Hoje – Crônica porreta de Fernando Canto

Hoje eu larguei a bengala de lado. Depois da queda não quero adquirir o vício do apoio para que ele vire permanente.

Assim como o jogador pendura as chuteiras, eu vou guardar a bengala para o esforço necessário da velhice se um dia dela vier a precisar.

Hoje eu larguei o meu terceiro pé, mais que um enigma esfíngico. Largo meu entendimento seguro pelas estradas que ando, sob o desespero mortal de um ser monstruoso que se jogou do precipício quando eu me dispus a enfrentar meu destino e, vejam, o meu passado, viajando por águas de diversas cores e volumes, de sabores e profundezas.

Larguei, sim, um objeto de angústia e lassidão e o pendurei num cabide atrás da porta, como um cigano que tem teto e não se vale mais das noites estreladas para sonhar e amar.

A bengala deixará de me apoiar para que eu, já calcinado pelo tempo, ache no fulcro da terra e no calor da vida a solidariedade e o amor pulsante da humanidade.

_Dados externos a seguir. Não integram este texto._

(* ===== verification/Paging.v ===== *)
(** * Address translation

    [get_pg_addr.rs] (kernel address to physical page), [v86_get_lin_addr.rs] (address of
    the virtual 8086 machine to linear address) and [usb_td_to_virt.rs] (physical address
    of a USB transfer descriptor back to its linear address, by a walk over the pages the
    descriptors live in).  Memory is the linear address space; the page tables are in it. *)

From stdpp Require Import base list.
From Stdlib Require Import ZArith Lia.
From S2P Require Import Prelude.

(** ** Definitions *)

Definition PAGE_SIZE : Z := 4096.
Definition IDENTITY_WINDOW : Z := 0x400000.

Definition get_pg_addr (m : list Z) (linear page_tabs os_base : Z) : run Z :=
  let eax := linear -ₘ os_base in
  eax ←
    (if IDENTITY_WINDOW <=? eax then
       let eax := Z.shiftr eax 12 in
       let idx := eax +ₘ Z.shiftr os_base 12 in
       ld32 m (page_tabs + 4 * idx)
     else Done eax);
  Done (Z.land eax (2 ^ 32 - PAGE_SIZE)).

Definition PAGE_OFFSET_MASK : Z := 0xFFF.
Definition PTE_FRAME_MASK : Z := 0xFFFFF000.

Definition v86_get_lin_addr (m : list Z) (v86_addr page_tabs : Z) : run Z :=
  let page := Z.shiftr v86_addr 12 in
  pte ← ld32 m (page_tabs + 4 * page);
  Done (Z.lor (Z.land v86_addr PAGE_OFFSET_MASK) (Z.land pte PTE_FRAME_MASK)).

Definition TD_PAGE_NEXT_OFF : Z := PAGE_SIZE - 4.

Definition td_body (m : list Z) (td_phys page_tabs os_base page : Z) : run (Z + Z * Z) :=
  if page =? 0 then Done (inr (0, td_phys))
  else
    page_phys ← get_pg_addr m page page_tabs os_base;
    if td_phys -ₘ page_phys <? PAGE_SIZE then
      let offset := Z.land td_phys (PAGE_SIZE - 1) in
      Done (inr (page +ₘ offset, offset))
    else
      let next_ptr := page +ₘ TD_PAGE_NEXT_OFF in
      next ← ld32 m next_ptr;
      Done (inl next).

(** The walk has no bound of its own: the fuel is an argument. *)
Definition usb_td_to_virt (fuel : nat) (m : list Z) (first td_phys page_tabs os_base : Z) : run (Z * Z) :=
  loop fuel (td_body m td_phys page_tabs os_base) first.

(** ** Pages *)

Definition page_of (a : Z) : Z := a / 4096 * 4096.

(** The physical page behind a kernel address. *)
Definition phys_page (m : list Z) (page_tabs os_base linear : Z) : Z :=
  if linear - os_base <? IDENTITY_WINDOW then page_of (linear - os_base)
  else page_of (word_at m (page_tabs + 4 * (linear / 4096))).

(** Where kernel addresses below [top] are translated: the page tables for them are in
    memory, the kernel base is page aligned. *)
Definition tables_ok (m : list Z) (page_tabs os_base top : Z) : Prop :=
  bytes m /\ 0 <= page_tabs /\ page_tabs + 4 * (top / 4096) <= mlen m /\ 0 <= os_base /\ os_base mod 4096 = 0 /\
  top <= 2 ^ 32 /\ top mod 4096 = 0.

Lemma page_of_range a : 0 <= a < 2 ^ 32 -> 0 <= page_of a < 2 ^ 32.
Proof. unfold page_of. intros. Z.div_mod_to_equations. lia. Qed.

Lemma phys_page_range m page_tabs os_base top linear : tables_ok m page_tabs os_base top -> os_base <= linear < top ->
  0 <= phys_page m page_tabs os_base linear < 2 ^ 32 /\ phys_page m page_tabs os_base linear mod 4096 = 0.
Proof.
  intros (Hm & _ & _ & Ho & _ & Htop & _) Hl. unfold phys_page, page_of. split; [|by case_match; apply Z.mod_mul].
  case_match; apply page_of_range; [lia|]. by apply word_at_range.
Qed.

Lemma get_pg_addr_ok m page_tabs os_base top linear : tables_ok m page_tabs os_base top -> os_base <= linear < top ->
  get_pg_addr m linear page_tabs os_base = Done (phys_page m page_tabs os_base linear).
Proof.
  intros (Hm & Hp & Hfit & Ho & Hal & Htop & Htal) Hl. unfold get_pg_addr, phys_page, page_of, IDENTITY_WINDOW, PAGE_SIZE.
  rewrite (wrap_small 32 (linear - os_base)) by lia.
  change (2 ^ 32 - 4096) with (2 ^ 32 - 2 ^ 12).
  replace (linear - os_base <? 0x400000) with (negb (0x400000 <=? linear - os_base)) by lia.
  destruct (0x400000 <=? linear - os_base); cbn [negb]; run_step.
  - rewrite !shr_eq by lia. change (2 ^ 12) with 4096.
    assert ((linear - os_base) / 4096 +ₘ os_base / 4096 = linear / 4096) as ->.
    { rewrite wrap_small; Z.div_mod_to_equations; lia. }
    rewrite ld32_ok by (Z.div_mod_to_equations; lia). run_step. f_equal.
    change 4096 with (2 ^ 12) at 1. rewrite (land_align 32 12) by (try lia; by apply word_at_range). done.
  - rewrite (land_align 32 12) by lia. done.
Qed.

(** Addresses of one page have the same physical page. *)
Lemma phys_page_same m page_tabs os_base top p o : tables_ok m page_tabs os_base top -> p mod 4096 = 0 -> os_base <= p -> 0 <= o < 4096 ->
  phys_page m page_tabs os_base (p + o) = phys_page m page_tabs os_base p.
Proof.
  intros (_ & _ & _ & Ho & Hal & _) Hp Hpo Hr. unfold phys_page, page_of, IDENTITY_WINDOW.
  assert ((p + o) / 4096 = p / 4096) as -> by (Z.div_mod_to_equations; lia).
  assert ((p + o - os_base) / 4096 = (p - os_base) / 4096) as E by (Z.div_mod_to_equations; lia).
  assert ((p + o - os_base <? 0x400000) = (p - os_base <? 0x400000)) as ->.
  { destruct (p - os_base <? 0x400000) eqn:E1; Z.div_mod_to_equations; lia. }
  by rewrite E.
Qed.

(** The offset is kept, the frame comes from the page table entry. *)
Lemma v86_lin_ok m a page_tabs : bytes m -> 0 <= a < 2 ^ 32 -> 0 <= page_tabs -> page_tabs + 4 * 2 ^ 20 <= mlen m ->
  v86_get_lin_addr m a page_tabs = Done (page_of (word_at m (page_tabs + 4 * (a / 4096))) + a mod 4096).
Proof.
  intros Hm Ha Hp Hfit. unfold v86_get_lin_addr, PAGE_OFFSET_MASK, PTE_FRAME_MASK, page_of.
  rewrite shr_eq by lia. change (2 ^ 12) with 4096. rewrite ld32_ok by (Z.div_mod_to_equations; lia). run_step. f_equal.
  pose proof (word_at_range m (page_tabs + 4 * (a / 4096)) Hm) as Hw.
  change 0xFFFFF000 with (2 ^ 32 - 2 ^ 12). rewrite (land_align 32 12) by (lia || done). unfold align_down.
  rewrite (land_mask a 12) by (done || lia). apply lor_tag; [lia|]. apply (wrap_range 12). lia.
Qed.

(** ** Transfer descriptors *)

(** [pages] is the list of pages linked from [first] through their last words. *)
Fixpoint td_pages (m : list Z) (os_base top first : Z) (pages : list Z) : Prop :=
  match pages with
  | [] => first = 0
  | p :: pages =>
      first = p /\ p <> 0 /\ p mod 4096 = 0 /\ os_base <= p /\ p + 4096 <= mlen m /\ p + 4096 <= top /\
      td_pages m os_base top (word_at m (p + TD_PAGE_NEXT_OFF)) pages
  end.

Lemma td_walk m page_tabs os_base top td pages first fuel : tables_ok m page_tabs os_base top -> td_pages m os_base top first pages ->
  0 <= td < 2 ^ 32 -> (length pages < fuel)%nat ->
  usb_td_to_virt fuel m first td page_tabs os_base =
    Done (match list_find (fun p => phys_page m page_tabs os_base p = page_of td) pages with
          | Some (_, p) => (p + td mod 4096, td mod 4096)
          | None => (0, td)
          end).
Proof.
  intros Ht Hc Htd. unfold usb_td_to_virt. revert first fuel Hc.
  induction pages as [|p pages IH]; intros first [|fuel] Hc Hf; cbn [length] in Hf; try lia; rewrite loop_S; unfold td_body at 2.
  - cbn in Hc. by subst.
  - destruct Hc as (-> & Hp0 & Hpal & Hpo & Hpf & Hp32 & Hc). replace (p =? 0) with false by lia.
    rewrite (get_pg_addr_ok _ _ _ top) by (try done; pose proof Ht as (_ & _ & _ & ? & _ & ? & _); lia). run_step.
    destruct (phys_page_range m page_tabs os_base top p Ht) as [Hr Hal]; [pose proof Ht as (_ & _ & _ & ? & _ & ? & _); lia|].
    assert ((td -ₘ phys_page m page_tabs os_base p <? PAGE_SIZE) = bool_decide (phys_page m page_tabs os_base p = page_of td)) as ->.
    { unfold PAGE_SIZE, page_of, wrap. change (2 ^ 32) with 4294967296 in *. case_bool_decide as Hd.
      - rewrite Hd. Z.div_mod_to_equations. lia.
      - apply Z.ltb_ge. Z.div_mod_to_equations. lia. }
    cbn [list_find]. case_bool_decide as Hd.
    + rewrite decide_True by done. unfold PAGE_SIZE. change (4096 - 1) with (2 ^ 12 - 1). rewrite land_ones_wrap by lia.
      change (wrap 12 td) with (td mod 4096). rewrite wrap_small; [done|]. pose proof Ht as (_ & _ & _ & ? & _ & ? & _).
      Z.div_mod_to_equations. lia.
    + rewrite decide_False by done. unfold TD_PAGE_NEXT_OFF, PAGE_SIZE in *. pose proof Ht as (_ & _ & _ & ? & _ & ? & _).
      rewrite (wrap_small 32 (p + (4096 - 4))) by lia. rewrite ld32_ok by lia. run_step.
      rewrite (IH _ fuel Hc) by lia. by destruct (list_find _ pages) as [[]|].
Qed.

(** A transfer descriptor's address survives the trip through the hardware.  For
    the list of descriptor pages at [first], the physical address of any descriptor of
    the list is translated back to its linear address when the pages have different
    physical pages; conversely an address that is found lies in a page of the list and
    translates to the physical address asked for, and an address of no page gives 0. *)
Theorem td_address_roundtrip m page_tabs os_base top first pages fuel : tables_ok m page_tabs os_base top ->
  td_pages m os_base top first pages -> (length pages < fuel)%nat -> NoDup (phys_page m page_tabs os_base <$> pages) ->
  (forall p o, p ∈ pages -> 0 <= o < 4096 ->
     exists a, get_pg_addr m (p + o) page_tabs os_base = Done a /\
       usb_td_to_virt fuel m first (a + o) page_tabs os_base = Done (p + o, o)) /\
  (forall td, 0 <= td < 2 ^ 32 ->
     exists v o, usb_td_to_virt fuel m first td page_tabs os_base = Done (v, o) /\
       ((v = 0 /\ o = td /\ forall p, p ∈ pages -> phys_page m page_tabs os_base p <> page_of td) \/
        (exists p a, p ∈ pages /\ v = p + o /\ 0 <= o < 4096 /\
           get_pg_addr m v page_tabs os_base = Done a /\ a + o = td))).
Proof.
  intros Ht Hc Hf Hnd.
  assert (forall p, p ∈ pages -> p mod 4096 = 0 /\ os_base <= p /\ p + 4096 <= top) as Hpages.
  { clear -Hc. revert first Hc. induction pages as [|q pages IH]; intros first Hc p Hp; [by apply not_elem_of_nil in Hp|].
    destruct Hc as (-> & ? & ? & ? & ? & ? & Hc). apply elem_of_cons in Hp as [->|Hp]; [done|]. by eapply IH. }
  pose proof Ht as (_ & _ & _ & Ho & _ & Htop & _). split.
  - intros p o Hp Hor. destruct (Hpages p Hp) as (Hal & Hlo & Hhi).
    destruct (phys_page_range m page_tabs os_base top p Ht) as [Hr Hpal]; [lia|].
    exists (phys_page m page_tabs os_base p). rewrite (get_pg_addr_ok _ _ _ top), (phys_page_same _ _ _ top) by (done || lia). split; [done|].
    set (a := phys_page m page_tabs os_base p) in *.
    assert (page_of (a + o) = a /\ (a + o) mod 4096 = o) as [Epg Eof] by (unfold page_of; Z.div_mod_to_equations; lia).
    rewrite (td_walk _ _ _ top _ pages) by (try done; Z.div_mod_to_equations; lia). rewrite Epg, Eof.
    destruct (list_find (fun q => phys_page m page_tabs os_base q = a) pages) as [[i q]|] eqn:Ef.
    + apply list_find_Some in Ef as (Hq & Hqa & _). apply list_elem_of_lookup_1 in Hp as [j Hj].
      assert (i = j) as ->; [|by rewrite Hj in Hq; injection Hq as <-].
      apply (NoDup_lookup (phys_page m page_tabs os_base <$> pages) i j a Hnd).
      * rewrite list_lookup_fmap, Hq. cbn. by rewrite Hqa.
      * by rewrite list_lookup_fmap, Hj.
    + exfalso. apply list_find_None in Ef. rewrite Forall_forall in Ef. by apply (Ef p Hp).
  - intros td Htd. rewrite (td_walk _ _ _ top _ pages) by done.
    destruct (list_find (fun q => phys_page m page_tabs os_base q = page_of td) pages) as [[i q]|] eqn:Ef; eexists _, _; (split; [done|]).
    + apply list_find_Some in Ef as (Hq & Hqa & _). apply list_elem_of_lookup_2 in Hq. right.
      destruct (Hpages q Hq) as (Hal & Hlo & Hhi). assert (0 <= td mod 4096 < 4096) by (apply Z.mod_pos_bound; lia).
      exists q, (page_of td). split_and!; [done..|lia|lia| |].
      * rewrite (get_pg_addr_ok _ _ _ top), (phys_page_same _ _ _ top) by (done || lia). by rewrite Hqa.
      * unfold page_of. Z.div_mod_to_equations. lia.
    + left. apply list_find_None in Ef. rewrite Forall_forall in Ef. split_and!; [done..|]. intros p Hp. by apply Ef.
Qed.

(** Two descriptor pages at 8192 and 12288, with the kernel at 4096. *)
Definition td_example : list Z :=
  replicate (8192 + 4092) 0 ++ [0; 0x30; 0; 0] ++ replicate (4096 + 16) 0.

Lemma td_address_roundtrip_witness :
  get_pg_addr td_example 12308 16384 4096 = Done 8192 /\
  usb_td_to_virt 3 td_example 8192 8212 16384 4096 = Done (12308, 20).
Proof.
  destruct (td_address_roundtrip td_example 16384 4096 16384 8192 [8192; 12288] 3) as [H _].
  - split; [apply bytes_check; vm_compute; reflexivity|]. split; [lia|]. split; [vm_compute; discriminate|].
    split; [lia|]. split; [reflexivity|]. split; [lia|reflexivity].
  - assert (word_at td_example (8192 + TD_PAGE_NEXT_OFF) = 12288) as E1 by (vm_compute; reflexivity).
    assert (word_at td_example (12288 + TD_PAGE_NEXT_OFF) = 0) as E2 by (vm_compute; reflexivity).
    assert (mlen td_example = 16400) as E3 by (vm_compute; reflexivity).
    cbn [td_pages]. rewrite E1, E2, E3. split_and!; lia || reflexivity || discriminate.
  - cbn. lia.
  - apply (bool_decide_unpack _). vm_compute. exact I.
  - destruct (H 12288 20) as (a & Ea & Ev); [right; left|lia|]. assert (a = 8192) as -> by (vm_compute in Ea; congruence).
    split; [exact Ea|exact Ev].
Defined.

Assim, esse instrumento que nasceu da madeira torneada, e que me deu segurança no caminho também me tornou digno de olhar para trás.

Com isso deixarei diluir em mim antigos sentimentos calcificados no coração e anzolarei em gestos bruscos, de ruptura, os mais diversos símbolos que a própria academia não conseguiu interpretar no empirismo de seus laboratórios e dos seus paradigmas positivistas.

É um objeto muito útil a bengala. Sua curva da extremidade recebe a mão para sustentar o apoio do andar do pé deficiente pelos caminhos sinuosos e empedrados da cidade.

Ah, um olhar seguro não cabe mais nos olhos. Até a baixa luminosidade do anoitecer e o intenso brilho do nascer do sol remetem ao uso extremo do objeto que deixei de lado.

Mas hoje eu aposentei minha bengala. Dela não mais quero dependência ou vício. Por onde andei com ela cavei no chão pequenos buracos nos quais semeei sementes de perdão, após cansadas viagens.

Depois, por cima desses rios de minha terra, eu a inverti definitivamente em minha vida para transformá-la em âncora.

*Crônica de 2017, após o amigo Fernando Canto se recuperar de um acidente e finalmente parar de usar sua bengala.